Fig. 2: GICs treated with AZD8055 and rapamycin showing that autophagy suppressed GICs proliferation and self-renewal.
figure 2

a The representative images of GICs neurospheres showed that neurosphere formation ability of GICs was significantly inhibited by AZD8055 and rapamycin treatment. n = 5, Scale bar = 200 µm. b The quantification of numbers and diameter of the GICs neurospheres showing that neurosphere formation ability of GICs were obviously inhibited after AZD8055 and rapamycin treatment. c The ability of GICs proliferation were showed by cell viability assay. d The ability of GICs self-renewal was detected by in vitro limiting dilution assay. Data are shown as means ± s.d, n = 5, #P = NS, *P < 0.05, **P < 0.01, likelihood ratio test. Data in b, c are shown as means ± s.d., n = 5, *P  < 0.05, **P  < 0.01, Student’s t-test

To further verify that whether the GIC self-renewal impairment is caused by autophagy rather than by mTOR pathway inhibition, we introduced 3-methyladenine (3-MA), an early stage autophagy inhibitor36, is widely studied in cancers37,38. In this part, 3-MA concentration is 0.5 mM, as a low concentration maintaining about 85% cells survival (Supp. Fig. 2a, b). GICs were treated with DMSO, AZD8055, 3-MA, and AZD8055 + 3-MA combination, respectively. In western blot, changes of LC3B expression showed that 3-MA with 0.5 mM inhibited AZD8055-induced autophagy (Supp. Fig. 2c, d). The neurosphere formation assay revealed that AZD8055 suppressed GICs neurosphere formation. Intriguingly, after combined treatment with 3-MA, neurosphere disruption was reversed (Fig. 3a). By quantifying and measuring the diameter of the neurospheres from U87 and U251 cells, we measured the effectiveness of AZD8055 with or without 0.5 mM 3-MA (Fig. 3b). What’s more, 3-MA showed an antagonistic effect on AZD8055-mediated reduction of GICs proliferation (Fig. 3c). For limiting dilution assays, similarly, AZD8055 + 3-MA treatment decreased the fraction of wells without neurosphere much more than AZD8055 treatment alone (Fig. 3d). These results confirmed that autophagy directly suppressed GIC self-renewal capacity.

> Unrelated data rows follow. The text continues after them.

(* ===== verification/PromotionProps.v ===== *)
(** * What makes discounts correct

    The properties of [internal/modules/promotion/service] and what it is witnessed on. *)
From S2P Require Import Prelude GoText Errors PromotionModels PromotionValidate PromotionDiscounts PromotionCompute PromotionAlloc PromotionLines.

(** ** Sharing a discount out *)

(** No minor unit is lost or made. Over any lines whose positive amounts fit an [int64] together,
    the shares of [allocateAcross] add up exactly to the total asked for, capped by those amounts (and
    zero for a negative total), and there is one share per line. *)
Theorem allocateAcross_exact total lines (Hrange : base_of lines <= int64_max) :
  length (allocateAcross total lines) = length lines /\
  sumZ (allocateAcross total lines) = Z.max 0 (Z.min total (base_of lines)).
Proof.
  pose proof (base_of_nonneg lines).
  destruct (decide (0 < handed_out total lines)) as [Hsome|Hnone].
  - rewrite (allocateAcross_total _ _ Hrange Hsome). split; [|done].
    rewrite allocateAcross_closed by done. unfold floors. by rewrite bump_length, length_fmap.
  - unfold handed_out in Hnone. rewrite allocateAcross_nothing by (done || unfold handed_out; lia).
    rewrite length_replicate. split; [done|].
    rewrite replicate_fmap, sumZ_const. lia.
Qed.

(** The shares are fair. A line with nothing to discount gets nothing; any other gets its
    proportional share of what is handed out rounded down, or one minor unit more, and never more than
    its own amount. *)
Theorem allocateAcross_fair total lines i l v (Hrange : base_of lines <= int64_max)
    (Hl : lines !! i = Some l) (Hv : allocateAcross total lines !! i = Some v) :
  let paid := Z.max 0 (Z.min total (base_of lines)) in
  (al_Amount l <= 0 -> v = 0) /\
  (0 < al_Amount l ->
   paid * al_Amount l / base_of lines <= v <= paid * al_Amount l / base_of lines + 1 /\
   0 <= v <= al_Amount l).
Proof.
  intros paid. destruct (decide (0 < handed_out total lines)) as [Hsome|Hnone].
  - change paid with (handed_out total lines).
    rewrite (allocateAcross_lookup _ _ Hrange Hsome _ _ Hl) in Hv. injection Hv as <-.
    pose proof (line_floor_bounds total lines Hsome l) as Hf.
    pose proof (paid_bounds total lines Hsome) as Hp.
    unfold line_floor in *. destruct (al_Amount l <=? 0) eqn:E; (split; [intros|intros Hpos]); try lia.
    + rewrite bool_decide_eq_false_2; [lia|]. intros Hlucky.
      destruct (lucky_line total lines Hsome i Hlucky) as (l' & Hl' & Hpos & _).
      rewrite Hl in Hl'. injection Hl' as <-. lia.
    + split; [destruct (bool_decide _); lia|]. case_bool_decide as Hlucky; [|lia].
      destruct (lucky_line total lines Hsome i Hlucky) as (l' & Hl' & _ & Hr).
      rewrite Hl in Hl'. injection Hl' as <-. unfold line_rem in Hr.
      pose proof (Z.div_mod (handed_out total lines * al_Amount l) (base_of lines)). nia.
  - rewrite allocateAcross_nothing in Hv
      by (done || unfold handed_out in *; pose proof (base_of_nonneg lines); lia).
    apply lookup_replicate in Hv as [-> _]. assert (paid = 0) as -> by (unfold handed_out in Hnone; lia).
    split; [done|]. intros Hpos. rewrite Z.mul_0_l, Zdiv_0_l. lia.
Qed.

(** The order of the lines does not matter. When the ids tell the lines apart, what a line is
    given depends on that line and on which lines there are, not on where any of them stands. *)
Theorem allocateAcross_order total lines lines' (Hrange : base_of lines <= int64_max)
    (Hids : NoDup (al_ID <$> lines)) (Hperm : lines ≡ₚ lines') :
  exists f, allocateAcross total lines = f <$> lines /\ allocateAcross total lines' = f <$> lines'.
Proof.
  assert (positive lines ≡ₚ positive lines') as Hpos by (unfold positive; by rewrite Hperm).
  assert (base_of lines' = base_of lines) as Hbase by (unfold base_of; by rewrite (sumZ_perm _ _ (fmap_Permutation al_Amount _ _ Hpos))).
  assert (handed_out total lines' = handed_out total lines) as Hpaid by (unfold handed_out; by rewrite Hbase).
  assert (NoDup (al_ID <$> lines')) as Hids' by by rewrite <- Hperm.
  destruct (decide (0 < handed_out total lines)) as [Hsome|Hnone].
  - exists (share_for total lines).
    split; [by apply allocateAcross_share_for|].
    rewrite (allocateAcross_share_for total lines') by (rewrite ?Hbase, ?Hpaid; done).
    apply list_fmap_ext. intros i l _. symmetry. by apply share_for_perm.
  - exists (fun _ => 0). pose proof (base_of_nonneg lines).
    assert (handed_out total lines = 0) by (unfold handed_out in *; lia).
    rewrite !allocateAcross_nothing by (rewrite ?Hbase, ?Hpaid; done).
    by rewrite !replicate_fmap.
Qed.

Fig. 3: 3-MA counteracted the suppression of AZD8055 on GICs self-renewal and proliferation.
figure 3

a The representative images of GICs neurospheres showed that self-renewal ability of GICs was significantly inhibited by DMSO, AZD8055, and AZD8055 combined with 3-MA treatment. n = 5, Scale bar = 200 µm. b The quantification of numbers and diameter of the GICs neurospheres showed that neurosphere formation ability of GICs was rescued after 3-MA treatment. c The ability of GICs proliferation was detected by cell viability assay. d The ability of GICs self-renewal were detected by in vitro limiting dilution assay. Data are shown as means ± s.d, n = 5, *P < 0.05, **P < 0.01, likelihood ratio test. Data in b, c are shown as means ± s.d., n = 5, *P  < 0.05, **P < 0.01, Student’s t-test

The expression of stem cell markers, CD133 and Nestin, and cell differentiation marker, GFAP, was also measured in U87 and U251 GICs. AZD8055 and rapamycin treatments decreased Nestin and CD133 and increased GFAP expressions at protein level (Fig. 4a–e). Treatment with 0.3 μM AZD8055 and 3 μM rapamycin significantly suppressed GIC stemness maintenance as illustrated by western blot and immunofluorescence staining. These results reveal that AZD8055 and rapamycin-induced-autophagy suppressed self-renewal and proliferation of U87 and U251 neurospheres.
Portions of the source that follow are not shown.